When award-winning chef Fatmata Binta was named the Food and Agriculture Organization’s (FAO) new Regional Goodwill Ambassador for Africa, it drew applause across the continent. Yet beyond the honor and symbolism, the question remains: how might her influence shape policy and action in tackling Africa’s persistent food insecurity?

The Sierra Leone-born, Ghana-based culinary innovator is known for her “Dine on a Mat” initiative and the Fulani Kitchen Foundation, which promote Africa’s culinary heritage and underused crops such as fonio. Her appointment, made on World Food Day 2025 as FAO marked its 80th anniversary, comes at a time when the continent faces rising food import bills and growing pressure to build resilient, self-sufficient food systems.
Beyond Symbolism: What Could Change?
Chef Binta’s advocacy for indigenous grains like fonio, millet, and sorghum aligns with ongoing conversations about rethinking agricultural policy across Africa. These crops are nutritious, climate-resilient, and capable of thriving in arid conditions, which are qualities that make them crucial for a continent increasingly affected by climate change.

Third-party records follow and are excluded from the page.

Lemma listing_fresh p rv rv1 items n w w' x :
  PageFn p = lw_List -> tracks (mkRun n w x) -> suits rv (mkRun n w x) ->
  taken p (later newest) (listing state rank newest acc) w rv "" rv1 items w' ->
  fresh rv1 items (mkRun n w' x).
Proof.
  intros Hp (_ & _ & Hs) Hsuits (o & w1 & Hl & Hl' & <- & _ & Hne & Hne0 & Ha & Hi & _ & Hr & Hv).
  unfold later in *. rewrite Hp in Hl'. split_and!; try done; [cbn; lia|].
  unfold version in *. cbn in *. unfold no_older. destruct Hs as [[Hx _]|(Hx & Hx0 & _ & Hx2)]; [by left|].
  unfold version in Hx, Hx0, Hx2. cbn in Hx, Hx0, Hx2. right. split; [done|].
  unfold suits, version in Hsuits. cbn in Hsuits. destruct Hsuits as [Hrv|[[_ ?]|[Hrv _]]]; [|done|].
  - rewrite decide_True in Hv by done. lia.
  - rewrite decide_False, decide_False in Hv by congruence. rewrite Hrv in Hv. lia.
Qed.

Lemma triple_pager_list pages p rv :
  PageFn p = lw_List ->
  triple seen (fun s => tracks s /\ suits rv s) (pager_list pages p (options_at rv))
    (fun res s => tracks s /\ fresh_result res.1 s).
Proof.
  intros Hp [n w x] [Ht Hsuits]. unfold pager_list. cbn [srv budget local].
  pose proof (sv_pages _ _ _ _ _ _ _ Hserves) as Hpages. rewrite <- Hp in Hpages.
  destruct (List _ _ _ _ _ _) as [[[w' res] pg]|] eqn:El; [|by left].
  pose proof (List_later _ _ _ _ _ _ Hpages _ _ _ _ _ _ El) as Hlw.
  split; [by eapply tracks_later|]. intros l rv1 items Hres Hc. cbn in Hres. subst res.
  eapply listing_fresh; [done|done|done|].
  eapply (List_snapshot _ _ _ _ _ _ Hpages (options_at rv)); [done|exact El|done].
Qed.

(** What [list] leaves: it is stopped, or its store is synced. *)
Definition listed_post (err : option (rerror V E)) (s : run W reflecting) : Prop :=
  tracks s /\ (err = None -> stopped (srv s) = true \/ synced s).

Lemma tracks_set_unavailable b n w x :
  tracks (mkRun n w x) -> tracks (mkRun n w (with_refl (setIsLastSyncResourceVersionUnavailable b) x)).
Proof. intros Ht. by apply tracks_flag. Qed.

Lemma triple_list pages : triple seen tracks (Reflector_list pages) listed_post.
Proof.
  unfold Reflector_list. eapply triple_bind; [apply triple_get|]. intros x. cbn beta.
  set (rv := relistResourceVersion (refl x)). set (p := list_pager (refl x) rv).
  eapply triple_bind.
  { apply (triple_pre _ _ (fun s => tracks s /\ suits rv s)); [|by apply triple_pager_list].
    intros s [Ht ->]. split; [done|by apply relist_suits]. }
  intros res. cbn beta.
  eapply (triple_bind _ _ _ _ (fun res s => tracks s /\ fresh_result res.1 s)).
  { destruct (_ || _)%bool; [|by apply triple_ret].
    eapply triple_bind; [apply (triple_modify _ _ tracks); intros n w y [Ht _]; by apply tracks_set_unavailable|].
    intros []. cbn beta. eapply triple_bind; [apply triple_get|]. intros y. cbn beta.
    apply (triple_pre _ _ (fun s => tracks s /\ suits (relistResourceVersion (refl y)) s)); [|by apply triple_pager_list].
    intros s [Ht ->]. split; [done|by apply relist_suits]. }
  intros [res' paginated]. cbn [fst]. eapply triple_bind; [apply triple_look|]. intros [|]; cbn beta.
  { apply triple_ret. intros s [[Ht _] Hstop]. split; [done|]. left. by apply (sv_stop _ _ _ _ _ _ _ Hserves). }
  destruct res' as [l|e]; [|apply triple_ret; by intros s [[? _] _]].
  set (P := fun s => tracks s /\ fresh_result (inl l) s).
  eapply (triple_bind _ _ _ _ (fun _ => P)).
  { destruct (_ && _)%bool; [|apply triple_ret; by intros s [? _]].
    apply triple_modify. intros n w y [[Ht Hf] _]. split; [by apply tracks_flag|done]. }
  intros []. cbn beta. eapply (triple_bind _ _ _ _ (fun _ => P)).
  { apply triple_modify. intros n w y [Ht Hf]. split; [by apply tracks_flag|done]. }
  intros []. cbn beta. destruct (contents l) as [[rv1 items]|] eqn:Ec; [|apply triple_ret; by intros s [? _]].
  apply (triple_pre _ _ (fun s => tracks s /\ fresh rv1 items s)); [intros s [Ht Hf]; split; [done|by apply (Hf l)]|].
  eapply triple_conseq; [apply (triple_sync_to (fun _ => True))|by split|done|].
  intros err s [(-> & [Ht Hsy] & _) _]. split; [done|by right].
Qed.

(** *** Listing by watching *)

Local Abbreviation temporary := (cache V (threadSafeMap V)).

Definition temporary_reflected : @Reflected O _ acc temporary reflect_Store :=
  Store_Reflected acc (S:=temporary) (fun s => eq_refl).

(** What a temporary store has after the bookmark. *)
Definition collected (wi : WI) (least : Z) (tmp : temporary) (rv : string) (w : W) : Prop :=
  rv <> "" /\ rv <> "0" /\ least <= rank rv <= newest w /\ streams wi (Live rv) w /\
  Forall acc (st_List tmp) /\ items_of_list key (st_List tmp) ∅ = Ok (state rv).

Lemma temporary_handler_collects (x : reflecting) start wi least n w :
  (forall obj, unexpected (refl x) obj = true <-> unexp obj) -> streams wi (Initial least ∅) w ->
  match temporary_handler (refl x) start wi (mkRun n w x) with
  | (s', out) =>
      local s' = x /\ later newest w (srv s') /\ out <> Panics /\
      forall err bookmark tmp rv, out = Returns ((err, bookmark), (tmp, rv)) -> bookmark = true ->
        collected wi least tmp rv (srv s')
  end.
Proof.
  intros Hu Hst. unfold temporary_handler. cbn [budget srv local].
  assert (Hstart : streaming state rank newest acc streams (Hrl:=temporary_reflected) least w false wi
    (mkRun n w (mkHandler (NewStore key) "" (@None (rerror V E)) false))).
  { exists (Initial least ∅). split; [|done]. split; [unfold later; cbn; lia|]. split; [|lia].
    destruct (NewStore_inv key) as (Hi & Hit & Ha). split_and!; auto. }
  pose proof (triple_watchHandler state rank newest acc unexp token streams Hserves (Hrs:=reflect_Store)
    (Hrl:=temporary_reflected) (refl x) least w Hu false wi start true _ Hstart) as Ht.
  destruct (watchHandler _ _ _ _ _) as [s' out]. cbn [local srv].
  assert (Hl : looked state rank newest acc (Hrl:=temporary_reflected) least w false s' -> later newest w (srv s'))
    by by intros (ph & [? _] & _).
  split; [done|]. destruct out as [| |[err bookmark]]; [split; [destruct Ht as [?|(_ & ? & _)]; auto|done]|done|]. cbn [snd] in Ht.
  destruct Ht as [Hlook Hbm]. split; [by apply Hl|]. split; [done|].
  intros err' bm tmp rv [= <- <- <- <-] ->. destruct (Hbm eq_refl) as (rv & [_ (Hv & Hr & Hne & Hne0 & Hrank)] & Hs).
  cbn in Hr. destruct Hr as (Hi & Hit & _). rewrite Hv.
  assert (Hlist : st_List (h_store (local s')) ≡ₚ (map_to_list (state rv)).*2)
    by (rewrite <- Hit; exact (st_List_law (S:=temporary) (h_store (local s')))).
  split_and!; [done|done|lia|lia|done|..].
  - rewrite Hlist. apply Forall_forall. intros o (p & -> & Hp)%list_elem_of_fmap. destruct p as [k o].
    apply elem_of_map_to_list in Hp. by destruct (sv_state _ _ _ _ _ _ _ Hserves _ _ _ Hp).
  - apply items_of_list_of_map; [done|]. intros k o Hk. by destruct (sv_state _ _ _ _ _ _ _ Hserves _ _ _ Hk).
Qed.

Lemma triple_retriable err : triple seen tracks (isErrorRetriableWithSideEffectsFn err) (fun _ => tracks).
Proof.
  unfold isErrorRetriableWithSideEffectsFn. destruct (api_error _ _).
  - eapply triple_bind; [apply (triple_quiet_call _ _ tracks tracks_quiet), (sv_Backoff_later _ _ _ _ _ _ _ Hserves)|].
    intros b. by apply triple_ret.
  - destruct (_ || _)%bool; [|by apply triple_ret].
    eapply triple_bind; [apply (triple_modify _ _ tracks); intros n w x Hs; by apply tracks_flag|].
    intros []. by apply triple_ret.
Qed.

(** A turn of the loop. *)
Definition streamed (r : unit + ((option WI * option (rerror V E)) + (WI * temporary * string)))
    (s : run W reflecting) : Prop :=
  tracks s /\
  match r with
  | inl _ => True
  | inr (inl (ow, _)) => ow = None
  | inr (inr (wi, tmp, rv)) => fresh rv (st_List tmp) s /\ streams wi (Live rv) (srv s)
  end.

Lemma rewatch_fresh wi tmp rv n w w' w'' x :
  tracks (mkRun n w x) -> later newest w' w'' ->
  later newest w w' ->
  collected wi (let rv := rewatchResourceVersion (refl x) in if decide (rv = "") then newest w' else rank rv) tmp rv w'' ->
  fresh rv (st_List tmp) (mkRun n w'' x).
Proof.
  intros (_ & _ & Hs) Hl' Hl (Hne & Hne0 & [Hleast Hr] & _ & Ha & Hi).
  split_and!; [done..|]. unfold version, no_older. cbn.
  destruct Hs as [[Hx _]|(Hx & Hx0 & _ & Hx2)]; [by left|right]. split; [done|].
  unfold version in Hx, Hx2. cbn in Hx, Hx2. unfold later in *. unfold rewatchResourceVersion in Hleast.
  destruct (isLastSyncResourceVersionUnavailable _); [rewrite decide_True in Hleast by done; lia|].
  by rewrite decide_False in Hleast by done.
Qed.

Definition least_asked (x : reflecting) (w : W) : Z :=
  let rv := rewatchResourceVersion (refl x) in if decide (rv = "") then newest w else rank rv.

(** The temporary handler within [watchList]. *)
Lemma triple_temporary_handler (x : reflecting) start wi w1 :
  triple seen
    (fun s => tracks s /\ x = local s /\ later newest w1 (srv s) /\ streams wi (Initial (least_asked x w1) ∅) (srv s) /\
              tracks (mkRun 0 w1 x))
    (temporary_handler (refl x) start wi)
    (fun res s => tracks s /\
       (res.1.2 = true -> fresh res.2.2 (st_List res.2.1) s /\ streams wi (Live res.2.2) (srv s))).
Proof.
  intros [n w y] (Ht & -> & Hl & Hst & Ht1). cbn [local srv] in *.
  pose proof (temporary_handler_collects y start wi _ n w ltac:(apply Ht) Hst) as Hc.
  destruct (temporary_handler _ _ _ _) as [[n' w' y'] out]. cbn [local srv] in Hc. destruct Hc as (-> & Hl' & Hp & Hc).
  assert (Ht' : tracks (mkRun n' w' y)) by exact (tracks_later _ _ _ _ _ Ht Hl').
  destruct out as [| |[[err bm] [tmp rv]]]; [by left|done|]. split; [done|]. cbn. intros ->.
  specialize (Hc _ _ _ _ eq_refl eq_refl). split; [|by apply Hc].
  apply (rewatch_fresh wi tmp rv n' w1 w1 w' y); [apply (tracks_later 0 n' w1 w1 y Ht1)| | |exact Hc];
    unfold later in *; lia.
Qed.

Lemma triple_watchList_turn : triple seen tracks watchList_turn streamed.
Proof.
  unfold watchList_turn. eapply triple_bind; [apply triple_look|]. intros [|]; cbn beta.
  { apply triple_ret. intros s [? _]. by split. }
  eapply triple_bind; [apply triple_get|]. intros x. cbn beta.
  eapply (triple_bind _ _ _ _ (fun _ s => tracks s /\ x = local s)).
  { apply triple_call. intros n w w' a y [[Ht _] ->] En. split; [|done]. eapply tracks_later; [done|].
    pose proof (sv_Now_later _ _ _ _ _ _ _ Hserves w) as Hl. by rewrite En in Hl. }
  intros start. cbn beta.
  eapply (triple_bind _ _ _ _ (fun res s => tracks s /\ x = local s /\
    match res with
    | inl wi => exists w1, later newest w1 (srv s) /\ streams wi (Initial (least_asked x w1) ∅) (srv s) /\ tracks (mkRun 0 w1 x)
    | inr _ => True
    end)).
  { apply triple_call. intros n w w' a y [Ht ->] Ew. cbn [local] in *.
    pose proof (sv_Watch_later _ _ _ _ _ _ _ Hserves (watchList_options (rewatchResourceVersion (refl y))) w) as Hl.
    rewrite Ew in Hl. cbn in Hl. split; [by eapply tracks_later|]. split; [done|]. destruct a as [wi|]; [|done].
    exists w. split; [done|]. split; [|apply (tracks_later n 0 w w y Ht); unfold later; lia].
    apply (sv_watchList _ _ _ _ _ _ _ Hserves _ _ _ _ Ew). }
  intros [wi|e]; cbn beta iota.
  2: { eapply triple_bind; [apply (triple_pre _ _ tracks); [by intros s [? _]|apply triple_retriable]|].
    intros [|]; apply triple_ret; intros s Hs; by split. }
  eapply triple_bind.
  { intros s (Ht & Hx & w1 & Hl & Hst & Ht1). apply (triple_temporary_handler x start wi w1 s). done. }
  intros [[err bm] [tmp rv]]. cbn [fst snd].
  assert (Hstop : triple seen tracks (call (StopWatch wi)) (fun _ => tracks))
    by (apply (triple_quiet_call _ _ tracks tracks_quiet), (sv_StopWatch_later _ _ _ _ _ _ _ Hserves)).
  assert (Hretry : forall err, triple seen tracks
    (let! again := isErrorRetriableWithSideEffectsFn err in
     if (again : bool) then ret (inl tt) else ret (inr (inl (None, Some err)))) streamed).
  { intros err'. eapply triple_bind; [apply triple_retriable|]. intros [|]; apply triple_ret; intros s Hs; by split. }
  destruct err as [err|].
  - apply (triple_pre _ _ tracks); [by intros s [? _]|].
    destruct err; (eapply triple_bind; [apply Hstop|]; intros []; try apply Hretry; apply triple_ret; intros s Hs; by split).
  - destruct bm; apply triple_ret; intros s [Ht Hc]; (split; [done|]); [by apply Hc|done].
Qed.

But while her advocacy highlights the potential of local foods, the real challenge lies in moving from awareness to implementation. The question is whether governments and development partners can translate such advocacy into policy reform, investment, and access to markets.
Will her voice help redirect resources toward smallholder farmers? Can it influence how African governments integrate indigenous crops into school feeding programmes or national food security strategies?

Women Farmers at the Centre
A significant part of Binta’s work focuses on empowering rural women farmers, who produce much of Africa’s food yet remain among the most disadvantaged. Through her foundation and partnership with FAO, she has trained women fonio producers in Ghana to adopt mechanized processing and better post-harvest practices, helping them increase yields and income.
Her new role could amplify these local successes across borders. But again, the question is scale: can goodwill translate into systemic change that ensures women farmers gain fair access to land, credit, and technology?

Promoting Healthy Diets and Local Pride
Beyond the farm, Chef Binta’s work challenges Africa’s growing dependence on imported and ultra-processed foods. Her dining experiences reconnect audiences with traditional African ingredients, linking food choices to culture, health, and sustainability.
This message is increasingly vital as diet-related diseases rise across the continent. Promoting local foods is not only about cultural pride; it is also about improving nutrition and reducing healthcare burdens. Yet, sustaining such change requires more than inspiration, it demands education, market access, and supportive national food policies.

A Moment for Reflection
Chef Binta’s appointment comes at a crossroads for Africa’s food future between dependence and self-reliance, between symbolism and structural change. Her partnership with FAO highlights the power of cultural influence in promoting indigenous knowledge, but it also raises a deeper question: how can advocacy bridge the gap between awareness and action?
If her work can inspire policymakers to invest in homegrown agriculture, empower women farmers, and integrate local crops into national food systems, then her new role could indeed mark a turning point.
For now, it offers Africa an opportunity not just to celebrate a chef, but to examine how food, policy, and identity intersect in the journey toward a food-secure future.